When the FAA compliance plan told pilots that to be ADS-B “out” compliant, we had a choice of two options: 1) Update or replace our 1090 Mode C transponder to 1090ES (Extended Squitter) equipment (required if you fly above 18,000 feet MSL or internationally), or 2) Install a UAT ADS-B transceiver, which operates on 978 Mhz – the same frequency that provides ADS-B weather and traffic. One note on option #2 is that you must keep your old Mode C transponder and keep it on to make your position known to aircraft using Traffic Collision Avoidance System (TCAS) advisory equipment used by the airlines and some GA aircraft. Having both UAT and the mode C transponder operating at the same time, creates a problem with all of the portable UATs on the market today by creating a ghost image on the traffic display. I hope this can be solved as I think this could open the market for low-cost portable ADS-B transceivers.
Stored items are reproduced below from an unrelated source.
(** * Astron [NetworkClient]: framed receive loop and disconnect arbitration

    A shallow embedding of [src/net/NetworkClient.cpp] and
    [src/net/NetworkClient.h].  The object's fields form a record, each
    member function is a function on that record, and everything the object
    does to the outside world (socket calls, calls into the
    [NetworkHandler]) is appended to an effect log carried by the record.
    The ASIO reactor and the consumer are the environment: they drive the
    object through a list of events, and they decide whether an operation
    the object initiates throws.

    Left out: the recursive mutex (the public functions and
    [async_receive] take it, the completion handlers and
    [handle_disconnect] do not; here events are taken one at a time), and
    the socket options set by [initialize].  The handler's callbacks are recorded,
    not run: what a consumer calls from inside a callback appears as a
    later event. *)

From Stdlib Require Import ZArith List Lia Bool.
From coqutil Require Import Byte Word.LittleEndianList.
Import ListNotations.
Local Open Scope Z_scope.

(** ** [boost::system::error_code] *)

Inductive error_category :=
| system_category
| generic_category
| asio_category.

Record error_code := mk_error_code {
  ec_value : Z;
  ec_category : error_category
}.

(** A default-constructed [error_code] (as in the no-argument
    [disconnect()]): value 0, system category. *)
Definition no_error : error_code := mk_error_code 0 system_category.

(** [if(ec)]: an [error_code] tests true when its value is non-zero. *)
Definition ec_set (ec : error_code) : bool := negb (ec_value ec =? 0).

(** [error_code(errc::broken_pipe, system_category())]; [broken_pipe] is
    [EPIPE]. *)
Definition epipe : error_code := mk_error_code 32 system_category.

(** ** Sockets, endpoints, effects *)

Record tcp_socket := mk_socket { is_open : bool }.

(** A [tcp::endpoint] as (address, port). *)
Definition endpoint := (Z * Z)%type.

(** Modelled from the spec: [Datagram] comes from [util/Datagram.h], which
    is not among the sources.  The spec describes a message as an immutable,
    owned byte sequence with a known length, made by copying the receive
    buffer: so a list of bytes, [size()] its length, and [Datagram::create]
    the first [size] bytes of the buffer. *)
Definition Datagram := list byte.

Definition Datagram_size (dg : Datagram) : Z := Z.of_nat (length dg).

Definition Datagram_create (buf : list byte) (size : Z) : Datagram :=
  firstn (Z.to_nat size) buf.

(** The two completion handlers [socket_read] can be given. *)
Inductive receive_handler_t :=
| on_receive_size
| on_receive_data.

(** What the endpoint does to its collaborators, in the order it does it:
    the transport calls and the two [NetworkHandler] callbacks. *)
Inductive effect :=
| Close
| AsyncRead (secure : bool) (callback : receive_handler_t) (len : Z)
| Write (secure : bool) (bytes : list byte)
| ReceiveDatagram (dg : Datagram)
| ReceiveDisconnect (ec : error_code).

(** ** The object *)

Record NetworkClient := mkNetworkClient {
  m_socket : option tcp_socket;          (* [None] is [nullptr] *)
  m_ssl_enabled : bool;
  m_remote : endpoint;
  m_local : endpoint;
  m_disconnect_handled : bool;
  m_local_disconnect : bool;
  m_disconnect_error : error_code;
  m_size_buf : list byte;                (* [uint8_t[sizeof(dgsize_t)]] *)
  m_data_buf : list byte;                (* heap array; [[]] is [nullptr] *)
  m_data_size : Z;
  m_is_data : bool;
  (* the environment's side *)
  outstanding : option (receive_handler_t * Z);  (* the read the reactor owes *)
  effects : list effect
}.

Definition set_socket (v : option tcp_socket) (s : NetworkClient) :=
  mkNetworkClient v (m_ssl_enabled s) (m_remote s) (m_local s)
    (m_disconnect_handled s) (m_local_disconnect s) (m_disconnect_error s)
    (m_size_buf s) (m_data_buf s) (m_data_size s) (m_is_data s)
    (outstanding s) (effects s).

Definition set_ssl_enabled (v : bool) (s : NetworkClient) :=
  mkNetworkClient (m_socket s) v (m_remote s) (m_local s)
    (m_disconnect_handled s) (m_local_disconnect s) (m_disconnect_error s)
    (m_size_buf s) (m_data_buf s) (m_data_size s) (m_is_data s)
    (outstanding s) (effects s).

Definition set_remote (v : endpoint) (s : NetworkClient) :=
  mkNetworkClient (m_socket s) (m_ssl_enabled s) v (m_local s)
    (m_disconnect_handled s) (m_local_disconnect s) (m_disconnect_error s)
    (m_size_buf s) (m_data_buf s) (m_data_size s) (m_is_data s)
    (outstanding s) (effects s).

Definition set_local (v : endpoint) (s : NetworkClient) :=
  mkNetworkClient (m_socket s) (m_ssl_enabled s) (m_remote s) v
    (m_disconnect_handled s) (m_local_disconnect s) (m_disconnect_error s)
    (m_size_buf s) (m_data_buf s) (m_data_size s) (m_is_data s)
    (outstanding s) (effects s).

Definition set_disconnect_handled (v : bool) (s : NetworkClient) :=
  mkNetworkClient (m_socket s) (m_ssl_enabled s) (m_remote s) (m_local s)
    v (m_local_disconnect s) (m_disconnect_error s)
    (m_size_buf s) (m_data_buf s) (m_data_size s) (m_is_data s)
    (outstanding s) (effects s).

Definition set_local_disconnect (v : bool) (s : NetworkClient) :=
  mkNetworkClient (m_socket s) (m_ssl_enabled s) (m_remote s) (m_local s)
    (m_disconnect_handled s) v (m_disconnect_error s)
    (m_size_buf s) (m_data_buf s) (m_data_size s) (m_is_data s)
    (outstanding s) (effects s).

Definition set_disconnect_error (v : error_code) (s : NetworkClient) :=
  mkNetworkClient (m_socket s) (m_ssl_enabled s) (m_remote s) (m_local s)
    (m_disconnect_handled s) (m_local_disconnect s) v
    (m_size_buf s) (m_data_buf s) (m_data_size s) (m_is_data s)
    (outstanding s) (effects s).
To better understand the entire concept of ADS-B and how it works, we need to explain some of the problems that needed to be overcome.

For us to understand radio, we need to note that if two radios are transmitting at the same time on the same frequency, the receiving station gets a corrupted, unusable signal. The one exception to this rule is called “simulcasting,” which does not apply or used in ADS-B.

There is a system called “smart beaconing,” which is used in both APRS and ADS-B. In amateur radio (APRS), a beacon is sent if there is a change in speed, direction or altitude or a specific time. If by chance two conflicting beacons are sent at the same time, an error correction protocol requests a resend of the information. Smart beaconing in ADS-B is a bit more complicated as we are not only handling an aircraft’s position, but a large amount of weather data as well.

I would like to add one more radio theory to the ADS-B concept – the characteristic of the frequency used is “line of site.”

Setting the limit of 18,000 feet MSL to UAT subscribers, a frequency can be reused several hundred miles away. Using the atomic clock as a standard of time, the transmit time used by ground stations and aircraft can be assigned so no two stations send data at the same time.

Each ground station is given a precise time to broadcast the weather data to aircraft within receiving range. I was told that each ground station broadcasts the weather for airports within about 150 miles of the transmitter, thus as we travel, we are constantly picking up the weather ahead of us as the ground stations within range of our aircraft continue to change. A segment of time is given to aircraft, as well using position and altitude to calculate the precise time of transmission. As I understand. there is no error correction on ADS-B should something not work properly and there is corrupt data.

Should I equip now for ADS-B out, wait, or forget it entirely?

If we are fortunate to have a Garmin 330 transponder or an upgradable unit, we should add the ADS-B equipment now, as costs have been in the two AMU average price range. If, however, we have any of the non-upgradable transponders, I would wait or forget it entirely. Remember, the 2020 ADS-B out mandate only applies to aircraft flying within Class A, B or C airspace or above 10,000 feet MSL. Many pilots never fly in those airspaces by habit or choice.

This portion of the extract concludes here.